### ASSIGNMENT
Transcribe each record as written.
◇ ◇ ◇
(* ===== verification/Learner.v ===== *)
(** * The learner (src/paxos/learner.c)

The learner keeps a window of [learner_instances] consecutive instances in a
full ring buffer, the instance [iid] in the slot [iid mod size].  A pointer to
an instance is the index it was fetched with; a store through it is
[carray_poke].  [final_value] points to one of the stored acknowledgements,
which is not overwritten once it is set, so the model keeps a copy. *)

From S2P Require Import Prelude Carray Quorum Messages.
#[local] Open Scope Z_scope.

(** [struct instance] of learner.c *)
Record linstance : Type := LInstance {
  li_iid : Z;
  li_last_update_ballot : Z;
  li_acks : list (option accept_ack);
  li_final_value : option accept_ack;
}.

(** [struct learner] *)
Record learner : Type := Learner {
  l_quorum : Z;
  l_acceptors : Z;
  l_late_start : Z;
  l_current_iid : Z;
  l_highest_iid_seen : Z;
  l_highest_iid_closed : Z;
  l_instances : carray linstance;
}.

Definition set_instances (c : carray linstance) (l : learner) : learner :=
  Learner (l_quorum l) (l_acceptors l) (l_late_start l) (l_current_iid l)
    (l_highest_iid_seen l) (l_highest_iid_closed l) c.
Definition set_current (iid : Z) (l : learner) : learner :=
  Learner (l_quorum l) (l_acceptors l) (l_late_start l) iid
    (l_highest_iid_seen l) (l_highest_iid_closed l) (l_instances l).
Definition set_late_start (b : Z) (l : learner) : learner :=
  Learner (l_quorum l) (l_acceptors l) b (l_current_iid l)
    (l_highest_iid_seen l) (l_highest_iid_closed l) (l_instances l).
Definition set_seen (iid : Z) (l : learner) : learner :=
  Learner (l_quorum l) (l_acceptors l) (l_late_start l) (l_current_iid l)
    iid (l_highest_iid_closed l) (l_instances l).
Definition set_closed (iid : Z) (l : learner) : learner :=
  Learner (l_quorum l) (l_acceptors l) (l_late_start l) (l_current_iid l)
    (l_highest_iid_seen l) iid (l_instances l).

Definition linstance_clear (inst : linstance) (acceptors : Z) : res linstance :=
  acks ← for_to acceptors (λ i acks,
           a ← arr_get acks i;
           match a with Some _ => arr_set acks i None | None => Ret acks end)
         (li_acks inst);
  Ret (LInstance 0 0 acks None).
◇ ◇ ◇
### TASK ANSWER
(* ===== verification/Learner.v ===== *)
(** * The learner (src/paxos/learner.c)

The learner keeps a window of [learner_instances] consecutive instances in a
full ring buffer, the instance [iid] in the slot [iid mod size].  A pointer to
an instance is the index it was fetched with; a store through it is
[carray_poke].  [final_value] points to one of the stored acknowledgements,
which is not overwritten once it is set, so the model keeps a copy. *)

From S2P Require Import Prelude Carray Quorum Messages.
#[local] Open Scope Z_scope.

(** [struct instance] of learner.c *)
Record linstance : Type := LInstance {
  li_iid : Z;
  li_last_update_ballot : Z;
  li_acks : list (option accept_ack);
  li_final_value : option accept_ack;
}.

(** [struct learner] *)
Record learner : Type := Learner {
  l_quorum : Z;
  l_acceptors : Z;
  l_late_start : Z;
  l_current_iid : Z;
  l_highest_iid_seen : Z;
  l_highest_iid_closed : Z;
  l_instances : carray linstance;
}.

Definition set_instances (c : carray linstance) (l : learner) : learner :=
  Learner (l_quorum l) (l_acceptors l) (l_late_start l) (l_current_iid l)
    (l_highest_iid_seen l) (l_highest_iid_closed l) c.
Definition set_current (iid : Z) (l : learner) : learner :=
  Learner (l_quorum l) (l_acceptors l) (l_late_start l) iid
    (l_highest_iid_seen l) (l_highest_iid_closed l) (l_instances l).
Definition set_late_start (b : Z) (l : learner) : learner :=
  Learner (l_quorum l) (l_acceptors l) b (l_current_iid l)
    (l_highest_iid_seen l) (l_highest_iid_closed l) (l_instances l).
Definition set_seen (iid : Z) (l : learner) : learner :=
  Learner (l_quorum l) (l_acceptors l) (l_late_start l) (l_current_iid l)
    iid (l_highest_iid_closed l) (l_instances l).
Definition set_closed (iid : Z) (l : learner) : learner :=
  Learner (l_quorum l) (l_acceptors l) (l_late_start l) (l_current_iid l)
    (l_highest_iid_seen l) iid (l_instances l).

Definition linstance_clear (inst : linstance) (acceptors : Z) : res linstance :=
  acks ← for_to acceptors (λ i acks,
           a ← arr_get acks i;
           match a with Some _ => arr_set acks i None | None => Ret acks end)
         (li_acks inst);
  Ret (LInstance 0 0 acks None).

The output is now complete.